Let’s try Financial Services. 3.

— “For Fleta press 6. For Rita press 7. For Moshe press 8.”

According to Google, Fleta is a brand of classical guitars; It is also the Federal Law Enforcement Training Accreditation, a US government agency whose website looks just like FSF‘s, because both are built using Plone, but FLETA don’t give Plone any credit. You bastards! According to Wikipedia, Fleta is also a treatise on English common law written in 1290. But that could be a lie. Anyway, i’ve never heard of anyone Israeli whose name is Fleta. There is Mufleta, which is a traditional pastry served after Passover when Chametz is allowed to be eaten, but i don’t think that it’s related. So i decided to keep out of Fleta. Between Rita and Moshe i went all sexist and chose Moshe. 8.

— “Hello.”

— “Hello … I’m not sure that i got to the correct place, but i have a savings account at Analyst and i need to check the balance through Mizrahi …”

— “Wait.”

Beep. Beep. Beep. Beep. Beep. Beep. Beep. Beep. Beep. Beep. Beep. Beep. Beep. Beep. Beep. Moshe was obviously a bad choice, and not so much my bad choice, as Bank Mizrahi’s, because it really made me feel like moving that savings account to a different service. Finally, a women answered:

— “Hello.”

— “Hello, i have a savings account at Analyst and i need to check the balance through Mizrahi …”

— “A second!”

— “Hello?..”

Beep. Beep. Beep. Beep. Beep. Beep. Beep. Beep. Beep. Beep. Beep. Beep. Then she came on again:

— “A moment!”

— “Hello?..”

After a couple of minutes more another woman answered and served me very well. But it took me a few good minutes to reach her, during which i decided to switch to a different bank. I feel a bit like Maddox now.
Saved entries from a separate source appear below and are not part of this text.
(** X16. The text that [GetWorldPath] writes for an actor parses back:
    when the level of the actor is one of the levels of the level's world,
    some level of the actor's world holds the actor, and the three names
    hold nothing on which the parser acts, [TryParse] of that text
    succeeds with the three names, the two indices that
    [GetIndexOfSameLevel] and [GetIndexOfSameActor] return, and no
    component step.  When the level is not among those levels, the text
    holds the index -1 and [TryParse] fails on it. *)
Theorem GetWorldPath_Actor_parses (h : Host)
    (Actor World Level LevelWorld : Ptr) :
  GetWorld h Actor = Some World -> GetLevel h Actor = Some Level ->
  GetWorld h Level = Some LevelWorld ->
  inert Fill.World (GetName h World) (Some "@"%char) = true ->
  inert Fill.Level (GetName h Level) (Some "["%char) = true ->
  inert Fill.Actor (GetName h Actor) (Some "["%char) = true ->
  IsEmpty (GetName h World) = false -> IsEmpty (GetName h Level) = false ->
  IsEmpty (GetName h Actor) = false ->
  Z.of_nat (List.length (GetAllLevelsInWorld h LevelWorld)) <= 2 ^ 31 ->
  Z.of_nat (List.length (GetAllLevelsInWorld h World)) <= 2 ^ 31 ->
  (exists L', In L' (GetAllLevelsInWorld h World) /\ In Actor (Actors h L')) ->
  (In Level (GetAllLevelsInWorld h LevelWorld) ->
   exists LevelIndex ActorIndex Path,
     GetIndexOfSameLevel h Level = Some LevelIndex
     /\ GetIndexOfSameActor h Actor = Some ActorIndex
     /\ GetWorldPath_Actor h (Some Actor) = Some Path
     /\ TryParse Path
        = ParseOk (mkPath (GetName h World) (GetName h Level) LevelIndex
                          (GetName h Actor) ActorIndex [] []))
  /\ (~ In Level (GetAllLevelsInWorld h LevelWorld) ->
      exists Path,
        GetWorldPath_Actor h (Some Actor) = Some Path
        /\ TryParse Path = ParseFail "Failed to parse level index: -1").
Proof.
  intros HW HL HLW IW IL IA EW EL EA BL BW Hex.
  destruct (actor_index_from_bound h Actor _ 0 Hex) as (ka & Hai & Hka).
  cbn [Z.add] in Hai.
  assert (0 <= Z.of_nat ka < 2 ^ 31) as Rai by lia.
  split.
  - intros HIn.
    destruct (index_from_position Level _ 0 HIn) as (kl & Hkl & Hnth & _).
    pose proof (nth_error_lt_length _ _ _ _ Hnth) as Hlt.
    cbn [Z.add] in Hkl.
    assert (0 <= Z.of_nat kl < 2 ^ 31) as Rli by lia.
    exists (Z.of_nat kl), (Z.of_nat ka).
    eexists. unfold GetWorldPath_Actor, GetIndexOfSameLevel,
      GetIndexOfSameActor.
    rewrite HW, HL, HLW, Hai, Hkl.
    repeat split; try reflexivity.
    unfold TryParse, Printf_path.
    rewrite loop_actor_prefix
      by (first [assumption | apply printf_d_digits; lia]).
    cbn. rewrite EW, EL, EA. cbn.
    now rewrite !index_of_text_printf_d by assumption.
  - intros HnIn. eexists.
    unfold GetWorldPath_Actor, GetIndexOfSameLevel, GetIndexOfSameActor.
    rewrite HW, HL, HLW, Hai.
    rewrite (index_from_missing Level _ 0 HnIn).
    split; [reflexivity|].
    unfold TryParse, Printf_path, Loc.init.
    run. run.
    change (printf_d (-1)) with "-1". cbn.
    change (TryParseInt "-1") with (@None Z). reflexivity.
Qed.
(** * Observable: decorators, bindings and tracking over a reactive engine

    A shallow embedding of the module [@webstd-ui/observable]: the property
    decorator [ObservationIgnored], the class decorator [Observable] with the
    wrapping pass of its [Observed] constructor, the [Binding] class and the
    [bindable] helper, and the tracking functions [ignoringObservation] and
    [withObservationTracking].

    JavaScript objects live in a heap of property tables; the functions of
    the module are computations in a state-and-exception monad [M] over that
    heap and over the state of the reactive engine the module imports. *)

From Stdlib Require Import List String Ascii ZArith Bool Arith Lia.
From Stdlib Require Import DecimalString Decimal Permutation.
From Stdlib Require DecimalNat DecimalFacts.
Import ListNotations.
Local Open Scope string_scope.
Local Open Scope list_scope.

Set Implicit Arguments.

(* ================================================================== *)
(** ** Values and objects *)
(* ================================================================== *)

(** Property keys are strings or symbols; symbol [n] is the [n]-th symbol
    created by [Symbol(...)]. *)
Inductive key : Type :=
| KStr (s : string)
| KSym (n : nat).

(** The function objects this module creates: the accessor pair the
    [Observed] constructor installs (closed over [backingRef]) and the two
    methods of the object literal handed to [new Binding] by [bindable]
    (closed over [observable] and [key]). *)
Inductive func : Type :=
| ObservedGet (backingRef : nat)
| ObservedSet (backingRef : nat)
| BindingGet (observable : nat) (key : string)
| BindingSet (observable : nat) (key : string).

(** JavaScript values.  Numbers are integers here (no NaN, no fractions).
    [VObject l] refers to the ordinary object at heap address [l];
    [VRef c] is a ref cell of the engine and [VReactive l] what the
    engine's [reactive] answers for the object at [l]: its reactive wrapper,
    another value than the object when the object is an ordinary extensible
    one. *)
Inductive value : Type :=
| VUndefined
| VNull
| VBool (b : bool)
| VNumber (z : Z)
| VString (s : string)
| VSymbol (n : nat)
| VObject (l : nat)
| VRef (c : nat)
| VReactive (l : nat)
| VFunction (f : func).

(** An own property: a data property or an accessor property, with its
    attributes. *)
Inductive property : Type :=
| Data (v : value) (writable enumerable configurable : bool)
| Accessor (get set : option func) (enumerable configurable : bool).
(* ===== verification/_CoqProject ===== *)
-Q . S2P
Prelude.v
Interfaces.v
Pmm.v
Vmm.v
Kheap.v
Task.v
Sched.v
Threads.v
Fd.v
Ring.v
Klog.v
Ports.v
Console.v
Irq.v
Drivers.v
Stubs.v
Desc.v
Pci.v
Fs.v
Split.v
Tmpfs.v
Ext2.v
Vfs.v
Table.v
Net.v
Arp.v
Udp.v
Tcp.v
Ip.v
Socket.v
Exec.v
Shell.v
Syscall.v
Boot.v
Run.v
Maybe i shall be more effective if i write this in Hebrew …

P. S. I’m rich.



I have a savings account in a company called Analyst (nonstandard). They were supposed to send me the annual report in March, but they didn’t. Someone told me that it’s illegal, but nevermind.
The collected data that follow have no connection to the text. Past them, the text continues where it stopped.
Lemma wp_wr {S A} (proj : S -> list A) set i (x : A) (Q : unit -> S -> Prop) s :
  0 <= i < zlen (proj s) -> Q tt (set (upd (proj s) i x) s) -> wp (wr proj set i x) Q s.
Proof.
  intros [y Hy]%arr_lookup ?. unfold wp, wr. by rewrite Hy.
Qed.

(** ** Loops

    [for_each ixs body] runs [body] on the indices [ixs] in order.  The body
    answers [None] to go on with the next index and [Some r] to leave the loop
    with [r] (a [return] or a [break] that carries a value). *)

Fixpoint for_each {S R} (ixs : list Z) (body : Z -> M S (option R)) : M S (option R) :=
  match ixs with
  | [] => mret None
  | i :: ixs' =>
      r ← body i;
      match r with
      | Some x => mret (Some x)
      | None => for_each ixs' body
      end
  end.

(** A loop with no early exit. *)
Fixpoint for_all {S} (ixs : list Z) (body : Z -> M S unit) : M S unit :=
  match ixs with
  | [] => mret tt
  | i :: ixs' => body i ;; for_all ixs' body
  end.

(** The indices [a], [a+1], ..., [b-1] of [for (i = a; i < b; i++)]. *)
Definition upto (a b : Z) : list Z := seqZ a (b - a).

Lemma upto_nil a b : b <= a -> upto a b = [].
Proof. intros. unfold upto. apply seqZ_nil. lia. Qed.

Lemma upto_cons a b : a < b -> upto a b = a :: upto (a + 1) b.
Proof.
  intros. unfold upto. rewrite seqZ_cons by lia.
  replace (Z.pred (b - a)) with (b - (a + 1)) by lia.
  by replace (Z.succ a) with (a + 1) by lia.
Qed.

Lemma elem_of_upto a b i : i ∈ upto a b <-> a <= i < b.
Proof. unfold upto. rewrite elem_of_seqZ. lia. Qed.

Lemma upto_app a b c : a <= b <= c -> upto a c = upto a b ++ upto b c.
Proof.
  intros. unfold upto. replace (c - a) with ((b - a) + (c - b)) by lia.
  rewrite seqZ_app by lia. by replace (a + (b - a)) with b by lia.
Qed.

Lemma NoDup_upto a b : NoDup (upto a b).
Proof. apply NoDup_seqZ. Qed.

Lemma wp_for_each {S R} (I : Z -> S -> Prop) (body : Z -> M S (option R)) a b Q s :
  a <= b ->
  I a s ->
  (forall i t, a <= i < b -> I i t ->
     wp (body i) (fun r t' => match r with None => I (i + 1) t' | Some x => Q (Some x) t' end) t) ->
  (forall t, I b t -> Q None t) ->
  wp (for_each (upto a b) body) Q s.
Proof.
  intros Hab. remember (Z.to_nat (b - a)) as n eqn:En. revert a s Hab En.
  induction n as [|n IH]; intros a s Hab En HI Hstep Hend.
  - rewrite upto_nil by lia. apply wp_ret, Hend. by replace b with a by lia.
  - rewrite upto_cons by lia. simpl. apply wp_bind.
    eapply wp_mono; [apply Hstep; [lia|done]|].
    intros [x|] t Ht; [by apply wp_ret|].
    apply IH; [lia|lia|done| |done]. intros. apply Hstep; [lia|done].
Qed.

Lemma wp_for_all {S} (I : Z -> S -> Prop) (body : Z -> M S unit) a b Q s :
  a <= b ->
  I a s ->
  (forall i t, a <= i < b -> I i t -> wp (body i) (fun _ t' => I (i + 1) t') t) ->
  (forall t, I b t -> Q tt t) ->
  wp (for_all (upto a b) body) Q s.
Proof.
  intros Hab. remember (Z.to_nat (b - a)) as n eqn:En. revert a s Hab En.
  induction n as [|n IH]; intros a s Hab En HI Hstep Hend.
  - rewrite upto_nil by lia. apply wp_ret, Hend. by replace b with a by lia.
  - rewrite upto_cons by lia. simpl. apply wp_bind.
    eapply wp_mono; [apply Hstep; [lia|done]|].
    intros ? t Ht. apply IH; [lia|lia|done| |done]. intros. apply Hstep; [lia|done].
Qed.

(** A loop that carries a local variable. *)
Fixpoint for_acc {S B} (ixs : list Z) (acc : B) (body : B -> Z -> M S B) : M S B :=
  match ixs with
  | [] => mret acc
  | i :: ixs' => acc' ← body acc i; for_acc ixs' acc' body
  end.

Lemma wp_for_acc {S B} (I : Z -> B -> S -> Prop) (body : B -> Z -> M S B) a b acc Q s :
  a <= b ->
  I a acc s ->
  (forall i x t, a <= i < b -> I i x t -> wp (body x i) (fun x' t' => I (i + 1) x' t') t) ->
  (forall x t, I b x t -> Q x t) ->
  wp (for_acc (upto a b) acc body) Q s.
Proof.
  intros Hab. remember (Z.to_nat (b - a)) as n eqn:En. revert a acc s Hab En.
  induction n as [|n IH]; intros a acc s Hab En HI Hstep Hend.
  - rewrite upto_nil by lia. apply wp_ret, Hend. by replace b with a by lia.
  - rewrite upto_cons by lia. simpl. apply wp_bind.
    eapply wp_mono; [apply Hstep; [lia|done]|].
    intros x t Ht. apply IH; [lia|lia|done| |done]. intros. apply Hstep; [lia|done].
Qed.

(** The step tactic: take the first command of the routine apart. *)
Ltac wp_step :=
  lazymatch goal with
  | |- wp (mbind _ _) _ _ => apply wp_bind
  | |- wp (mret _) _ _ => apply wp_ret
  | |- wp (gets _) _ _ => apply wp_gets
  | |- wp (modify _) _ _ => apply wp_modify
  | |- wp (if ?b then ?x else ?y) ?Q ?s =>
      let b' := eval hnf in b in
      lazymatch b' with
      | true => change (wp x Q s)
      | false => change (wp y Q s)
      | _ => let E := fresh "E" in destruct b eqn:E
      end
  end; cbv beta.
Ltac wp_go := repeat wp_step.
(** Use a specification [H : wp c P s] of the command in front. *)
Tactic Notation "wp_use" uconstr(H) := eapply wp_mono; [eapply H|].

(** ** Sums and counts over tables *)

Fixpoint sumZ {A} (f : A -> Z) (l : list A) : Z :=
  match l with
  | [] => 0
  | x :: l => f x + sumZ f l
  end.

Definition countb {A} (p : A -> bool) (l : list A) : Z := sumZ (fun x => Z.b2z (p x)) l.

Section sums.
Context {A : Type}.
Implicit Types (l : list A) (f g : A -> Z) (p q : A -> bool).

Lemma sumZ_ext f g l : (forall x, x ∈ l -> f x = g x) -> sumZ f l = sumZ g l.
Proof.
  induction l as [|x l IH]; intros H; [done|]. simpl.
  rewrite H, IH; [done| |by left]. intros. apply H. by right.
Qed.

Lemma sumZ_Forall2 f l l' : Forall2 (fun x y => f x = f y) l l' -> sumZ f l = sumZ f l'.
Proof. induction 1; simpl; lia. Qed.

Lemma sumZ_nonneg f l : (forall x, x ∈ l -> 0 <= f x) -> 0 <= sumZ f l.
Proof.
  induction l as [|x l IH]; intros H; simpl; [lia|].
  assert (0 <= f x) by (apply H; by left).
  assert (0 <= sumZ f l) by (apply IH; intros; apply H; by right). lia.
Qed.

Lemma sumZ_change f g l x :
  NoDup l -> x ∈ l -> (forall y, y ∈ l -> y <> x -> f y = g y) ->
  sumZ f l = sumZ g l + f x - g x.
Proof.
  induction l as [|y l IH]; intros Hnd Hx H; [by apply elem_of_nil in Hx|].
  apply NoDup_cons in Hnd as [Hy Hnd]. apply elem_of_cons in Hx as [->|Hx]; simpl.
  - rewrite (sumZ_ext f g l); [lia|]. intros z Hz. apply H; [by right|]. by intros ->.
  - rewrite IH; [|done..|].
    + rewrite (H y); [lia|by left|]. by intros ->.
    + intros. apply H; [by right|done].
Qed.

Lemma sumZ_app f l l' : sumZ f (l ++ l') = sumZ f l + sumZ f l'.
Proof. induction l; simpl; lia. Qed.

Lemma sumZ_insert f l n x y :
  l !! n = Some x -> sumZ f (<[n := y]> l) = sumZ f l - f x + f y.
Proof.
  revert n. induction l as [|z l IH]; intros [|n] H; simplify_eq/=; [lia|].
  rewrite IH by done. lia.
Qed.

Lemma sumZ_upd f l i x y :
  arr l i = Some x -> sumZ f (upd l i y) = sumZ f l - f x + f y.
Proof. unfold arr, upd. destruct (0 <=? i); [apply sumZ_insert|done]. Qed.

Lemma sumZ_lookup_le f l i x :
  (forall y, y ∈ l -> 0 <= f y) -> arr l i = Some x -> f x <= sumZ f l.
Proof.
  unfold arr. destruct (0 <=? i); [|done]. generalize (Z.to_nat i) as n.
  induction l as [|z l IH]; intros [|n] Hpos H; simplify_eq/=.
  - assert (0 <= sumZ f l) by (apply sumZ_nonneg; intros; apply Hpos; by right). lia.
  - assert (f x <= sumZ f l) by (eapply IH; [|done]; intros; apply Hpos; by right).
    assert (0 <= f z) by (apply Hpos; by left). lia.
Qed.

Lemma sumZ_zero f l : (forall x, x ∈ l -> f x = 0) -> sumZ f l = 0.
Proof.
  intros H. rewrite (sumZ_ext f (fun _ => 0)) by done. clear H. induction l; simpl; lia.
Qed.

Lemma sumZ_pointwise f l l' :
  zlen l = zlen l' -> (forall i x y, arr l' i = Some x -> arr l i = Some y -> f y = f x) ->
  sumZ f l = sumZ f l'.
Proof.
  revert l'. induction l as [|x l IH]; intros [|y l'] Hl H; unfold zlen in *; simpl in *; try lia.
  rewrite (H 0 y x), (IH l') by (done || lia || (intros i a b Ha Hb; apply (H (i + 1));
    unfold arr in *; destruct (Z.leb_spec 0 i), (Z.leb_spec 0 (i + 1)); try lia; try done;
    by replace (Z.to_nat (i + 1)) with (S (Z.to_nat i)) by lia)). done.
Qed.

Lemma countb_range p l : 0 <= countb p l <= zlen l.
Proof.
  unfold countb, zlen. induction l as [|x l IH]; simpl; [lia|]. destruct (p x); simpl; lia.
Qed.

Lemma countb_ext p q l : (forall x, x ∈ l -> p x = q x) -> countb p l = countb q l.
Proof. intros H. apply sumZ_ext. intros x Hx. by rewrite H. Qed.

Lemma countb_flip p q l x :
  NoDup l -> x ∈ l -> p x = true -> q x = false ->
  (forall y, y ∈ l -> y <> x -> p y = q y) -> countb p l = countb q l + 1.
Proof.
  intros Hnd Hx Hp Hq H. unfold countb.
  rewrite (sumZ_change _ (fun y => Z.b2z (q y)) _ x) by (try done; intros; by rewrite H).
  rewrite Hp, Hq. simpl. lia.
Qed.

Lemma countb_pos p l : 0 < countb p l <-> exists x, x ∈ l /\ p x = true.
Proof.
  split.
  - induction l as [|x l IH]; unfold countb in *; simpl; [lia|].
    destruct (p x) eqn:E; intros H; simpl in H.
    + exists x. split; [by left|done].
    + destruct IH as (y & ? & ?); [lia|]. exists y. split; [by right|done].
  - intros (x & Hx & Hp). induction l as [|y l IH]; [by apply elem_of_nil in Hx|].
    pose proof (countb_range p l). unfold countb in *. simpl.
    apply elem_of_cons in Hx as [->|Hx]; [rewrite Hp; simpl; lia|].
    specialize (IH Hx). destruct (p y); simpl; lia.
Qed.

Lemma countb_upd p l i x y :
  arr l i = Some x -> countb p (upd l i y) = countb p l - Z.b2z (p x) + Z.b2z (p y).
Proof. apply (sumZ_upd (fun z => Z.b2z (p z))). Qed.

Lemma countb_all p l : (forall x, x ∈ l -> p x = true) -> countb p l = zlen l.
Proof.
  unfold countb, zlen. induction l as [|x l IH]; intros H; simpl; [done|].
  rewrite (H x) by (by left). rewrite IH by (intros; apply H; by right). simpl. lia.
Qed.

Lemma countb_none p l : (forall x, x ∈ l -> p x = false) -> countb p l = 0.
Proof. intros H. apply sumZ_zero. intros x Hx. by rewrite H. Qed.
End sums.

Lemma zlen_upto a b : a <= b -> zlen (upto a b) = b - a.
Proof. intros. unfold zlen, upto. rewrite length_seqZ. lia. Qed.

(** ** Searching a table: the first index whose element passes a test *)

Fixpoint find_from {A} (p : A -> bool) (l : list A) (i : Z) : option Z :=
  match l with
  | [] => None
  | x :: l => if p x then Some i else find_from p l (i + 1)
  end.
Definition find_idx {A} (p : A -> bool) (l : list A) : option Z := find_from p l 0.

Section find.
Context {A : Type} (p : A -> bool).
Implicit Types (l : list A).

Lemma arr_cons_0 x l : arr (x :: l) 0 = Some x.
Proof. done. Qed.

Lemma arr_cons_S x l i : 0 <= i -> arr (x :: l) (i + 1) = arr l i.
Proof.
  intros. unfold arr. destruct (Z.leb_spec 0 (i + 1)), (Z.leb_spec 0 i); try lia.
  by replace (Z.to_nat (i + 1)) with (S (Z.to_nat i)) by lia.
Qed.

Lemma find_from_spec l k :
  match find_from p l k with
  | Some i => k <= i /\ exists x, arr l (i - k) = Some x /\ p x = true /\
                forall j y, 0 <= j < i - k -> arr l j = Some y -> p y = false
  | None => forall x, x ∈ l -> p x = false
  end.
Proof.
  revert k. induction l as [|x l IH]; intros k; simpl; [by intros ? ?%elem_of_nil|].
  destruct (p x) eqn:E.
  - split; [lia|]. exists x. rewrite Z.sub_diag. split_and!; [done|done|lia].
  - specialize (IH (k + 1)). destruct (find_from p l (k + 1)) as [i|].
    + destruct IH as (Hk & y & Hy & Hp & Hmin). split; [lia|]. exists y.
      replace (i - k) with (i - (k + 1) + 1) by lia. rewrite arr_cons_S by lia.
      split_and!; [done|done|]. intros j z Hj Hz.
      destruct (decide (j = 0)) as [->|]; [rewrite arr_cons_0 in Hz; by simplify_eq|].
      replace j with (j - 1 + 1) in Hz by lia. rewrite arr_cons_S in Hz by lia.
      eapply Hmin; [|done]. lia.
    + intros y [->|Hy]%elem_of_cons; auto.
Qed.

Lemma find_idx_Some l i :
  find_idx p l = Some i ->
  exists x, arr l i = Some x /\ p x = true /\
    forall j y, 0 <= j < i -> arr l j = Some y -> p y = false.
Proof.
  unfold find_idx. pose proof (find_from_spec l 0) as H. intros E. rewrite E in H.
  rewrite Z.sub_0_r in H. destruct H as (_ & x & Hx & ?). by exists x.
Qed.

Lemma find_idx_None l : find_idx p l = None <-> forall x, x ∈ l -> p x = false.
Proof.
  unfold find_idx. pose proof (find_from_spec l 0) as H. split.
  - intros E. by rewrite E in H.
  - intros Hall. destruct (find_from p l 0) as [i|]; [|done].
    destruct H as (_ & x & Hx & Hp & _). apply arr_elem in Hx.
    rewrite Hall in Hp by done. done.
Qed.

Lemma find_idx_first l i x :
  arr l i = Some x -> p x = true ->
  (forall j y, 0 <= j < i -> arr l j = Some y -> p y = false) -> find_idx p l = Some i.
Proof.
  intros Hx Hp Hmin. destruct (find_idx p l) as [k|] eqn:E.
  - apply find_idx_Some in E as (y & Hy & Hpy & Hmin'). f_equal.
    pose proof (arr_range _ _ _ Hx). pose proof (arr_range _ _ _ Hy).
    destruct (Z.lt_trichotomy i k) as [|[|]]; [|done|].
    + rewrite (Hmin' i x) in Hp by (lia || done). done.
    + rewrite (Hmin k y) in Hpy by (lia || done). done.
  - rewrite find_idx_None in E. rewrite E in Hp by (by eapply arr_elem). done.
Qed.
I tried to check my account through the web. Their website is not only nonstandard; It’s ugly, too. In Firefox clicking “customer service” does nothing; In IE it hardly does anything either. When i finally found the FAQ, it said that checking the balance is done through Bank Mizrahi (nonstandard). I recalled that i received a password from them long time ago. I found it and tried it; obviously it didn’t work, so i tried calling them – *5080. The computer asked me to key in my ID number, which i did. Then muzak started. After five minutes (i checked it) of muzak and advertisements of loans to cover debt from other loans (stinking capitalists) the computer said: “Your position in the queue: nine”. After another four minutes a human being said:

— “Hello, Amir.”

The ID thing worked! Neat. But i heard something in his voice … reproach? But why?

— “Hello, how are you?”

— “Good, thank God. How can i help you?”

— “I have a savings account in Analyst, i need to check the balance through Mizrahi and my password doesn’t work.”
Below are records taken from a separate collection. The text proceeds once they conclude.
Lemma wp_set_span s a b Q :
  wf s -> 0 <= a -> b <= frame_limit s ->
  (forall t, evolves s t (fun g => in_span a b g || frame_used s g) -> Q tt t) ->
  wp (for_all (upto a b) (fun frame =>
    t ← test_frame frame;
    if negb t then
      set_frame frame ;;
      modify (take_frames 1) ;;
      modify (fun s => set_stats (stats_reserve (mm_stats s)) s)
    else mret tt)) Q s.
Proof.
  intros H Ha Hb HQ. destruct (decide (a <= b)) as [Hab|Hab].
  2:{ rewrite upto_nil by lia. wp_go. apply HQ. eapply evolves_ext; [by apply evolves_refl|].
      intros g. by rewrite in_span_empty by lia. }
  apply (wp_for_all (fun i t => evolves s t (fun g => in_span a i g || frame_used s g)));
    [done| | |done].
  { eapply evolves_ext; [by apply evolves_refl|]. intros g. by rewrite in_span_empty by lia. }
  intros i t Hi Ht. pose proof (ev_wf _ _ _ Ht) as Hwt.
  assert (Hlim : frame_limit t = frame_limit s) by apply Ht.
  wp_go. eapply wp_run; [apply test_frame_run; [apply Hwt|lia]|]. wp_go.
  - eapply wp_run; [apply set_frame_run; [apply Hwt|lia]|]. wp_go.
    apply negb_true_iff in E. rewrite (ev_used _ _ _ Ht) in E.
    pose proof (evolves_flip s t _ i true Ht ltac:(lia) E) as Hf.
    apply evolves_reserved in Hf. eapply evolves_ext; [exact Hf|]. intros g.
    rewrite in_span_snoc by lia. by destruct (g =? i).
  - apply negb_false_iff in E. rewrite (ev_used _ _ _ Ht) in E. eapply evolves_ext; [exact Ht|].
    intros g. simpl. rewrite in_span_snoc by lia. destruct (Z.eqb_spec g i) as [->|]; [|done].
    by rewrite E.
Qed.

(** Frame [f] lies inside [base, base+len). *)
Definition covers (base len f : Z) : bool :=
  (base <=? f * PAGE_SIZE) && ((f + 1) * PAGE_SIZE <=? base + len).
(** Frame [f] overlaps [base, base+len). *)
Definition touches (base len f : Z) : bool :=
  (base <? (f + 1) * PAGE_SIZE) && (f * PAGE_SIZE <? base + len).

(** The byte range stays below 2^64 - PAGE_SIZE, so none of the sums wraps. *)
Definition no_wrap (base len : Z) : Prop :=
  0 <= base /\ 0 <= len /\ base + len + PAGE_SIZE < 18446744073709551616.

Lemma wp_mark_range_available s base len Q :
  wf s -> no_wrap base len ->
  (forall t, evolves s t (fun g => negb (covers base len g && (g <? frame_limit s))
                                   && frame_used s g) -> Q tt t) ->
  wp (mark_range_available base len) Q s.
Proof.
  intros H (Hb & Hl & Hw) HQ. unfold PAGE_SIZE in *. unfold mark_range_available. wp_go. cbv zeta.
  unfold PAGE_SIZE. rewrite (u64_small (base + len)) by lia.
  rewrite (u64_small (base + 4096)), u64_small by lia.
  apply wp_clear_span; [done|pmm_lia|destruct (Z.ltb_spec (frame_limit s) ((base + len) / 4096)); lia|].
  intros t Ht. apply HQ. eapply evolves_ext; [exact Ht|]. intros g. simpl. f_equal. f_equal.
  unfold in_span, covers, PAGE_SIZE. apply eq_true_iff_eq.
  destruct (Z.ltb_spec (frame_limit s) ((base + len) / 4096));
    rewrite !andb_true_iff, !Z.leb_le, !Z.ltb_lt; pmm_lia.
Qed.

Lemma wp_reserve_range s base len Q :
  wf s -> no_wrap base len ->
  (forall t, evolves s t (fun g => touches base len g && (g <? frame_limit s)
                                   || frame_used s g) -> Q tt t) ->
  wp (reserve_range base len) Q s.
Proof.
  intros H (Hb & Hl & Hw) HQ. unfold PAGE_SIZE in *. unfold reserve_range. wp_go. cbv zeta.
  unfold PAGE_SIZE. rewrite (u64_small (base + len)) by lia.
  rewrite (u64_small (base + len + 4096)), u64_small by lia.
  apply wp_set_span; [done|pmm_lia| |].
  { destruct (Z.ltb_spec (frame_limit s) ((base + len + 4096 - 1) / 4096)); lia. }
  intros t Ht. apply HQ. eapply evolves_ext; [exact Ht|]. intros g. simpl. f_equal.
  unfold in_span, touches, PAGE_SIZE. apply eq_true_iff_eq.
  destruct (Z.ltb_spec (frame_limit s) ((base + len + 4096 - 1) / 4096));
    rewrite !andb_true_iff, ?Z.leb_le, !Z.ltb_lt; pmm_lia.
Qed.

(** The number of frames the bitmap covers for [frames] detected frames. *)
Definition clamp_frames (frames : Z) : Z :=
  Z.min MAX_FRAMES (if frames =? 0 then 1 else frames).

Lemma align_up_spec x :
  0 <= x -> x + 4096 < 18446744073709551616 ->
  align_up_u64 x PAGE_SIZE = (x + 4095) / 4096 * 4096.
Proof.
  intros. unfold align_up_u64, PAGE_SIZE. rewrite (u64_small (x + 4096)), u64_small by lia.
  change (u64 (4096 - 1)) with (Z.ones 12). rewrite land_lnot_ones by (unfold is_u64; lia).
  change (2 ^ 12) with 4096. by replace (x + 4096 - 1) with (x + 4095) by lia.
Qed.

(** A freshly built bitmap: every frame in use. *)
Record fresh (frames ke : Z) (s t : pmm) : Prop := mk_fresh {
  fresh_wf : wf t;
  fresh_limit : frame_limit t = clamp_frames frames;
  fresh_used : forall g, frame_used t g = true;
  fresh_lock : pmm_lock_word t = pmm_lock_word s;
  fresh_bytes : bitmap_bytes t = (clamp_frames frames + 63) / 64 * 8;
  fresh_base : bitmap_phys_base t = align_up_u64 ke PAGE_SIZE;
}.

Lemma replicate_ones_used s n g :
  frame_bitmap s = replicate n UINT64_MAX -> 0 <= g -> frame_used s g = true.
Proof.
  intros Hb Hg. destruct (decide (g / 64 < Z.of_nat n)) as [Hlt|Hge].
  - apply full_word_used; [done|]. rewrite Hb. apply arr_replicate. pmm_lia.
  - unfold frame_used. rewrite arr_none; [done|]. rewrite Hb. unfold zlen.
    rewrite length_replicate. unfold BITMAP_WORD_BITS. lia.
Qed.

Lemma all_used_wf s :
  0 < frame_limit s <= MAX_FRAMES -> bitmap_words s = (frame_limit s + 63) / 64 ->
  frame_bitmap s = replicate (Z.to_nat (bitmap_words s)) UINT64_MAX ->
  alloc_word_cursor s = 0 -> mm_stats s = mk_stats (frame_limit s) 0 (frame_limit s) 0 ->
  wf s /\ forall g, frame_used s g = true.
Proof.
  intros Hlim Hw Hb Hc Hst.
  assert (Hu : forall g, frame_used s g = true).
  { intros g. destruct (decide (0 <= g)); [by eapply replicate_ones_used|].
    unfold frame_used, BITMAP_WORD_BITS. rewrite arr_none; [done|].
    intros [? _]. pmm_lia. }
  assert (Hfc : free_count s = 0) by (apply countb_none; intros; by rewrite Hu).
  assert (0 < bitmap_words s) by pmm_lia.
  split; [|done]. constructor; rewrite ?Hst; simpl; try lia.
  constructor; try done.
  - rewrite Hb. unfold zlen. rewrite length_replicate. lia.
  - rewrite Hb. apply Forall_replicate. by unfold is_u64, UINT64_MAX.
Qed.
— “OK, I can help you. But you didn’t give us permission to give you telephone service, so I can’t help you.”

— “Oh. So what can i do?”

— “You can call the branch that manages Analyst accounts and they will help you. But they are closed, so it’s no use now.” Great! The guy excels at disappointing self-contradictions! I just finished “Through the Looking Glass” and it sounded very similar (except the chess part, which is probably good, ‘cuz i suck at chess).

— “Oh. So what can i do?”

— “Call them tomorrow and ask for the referent that handles Analyst accounts…” That’s how he said it – “referent”. I’m in a frenzy of Hebrew purism lately, so i just had to ask:

— “The who?”

— “The clerk.”

— “Eh… That’s not what you said earlier. What did you say?”

— “Referent”.


I waited for ten minutes for NOTHING. Ten minutes. Ten minutes!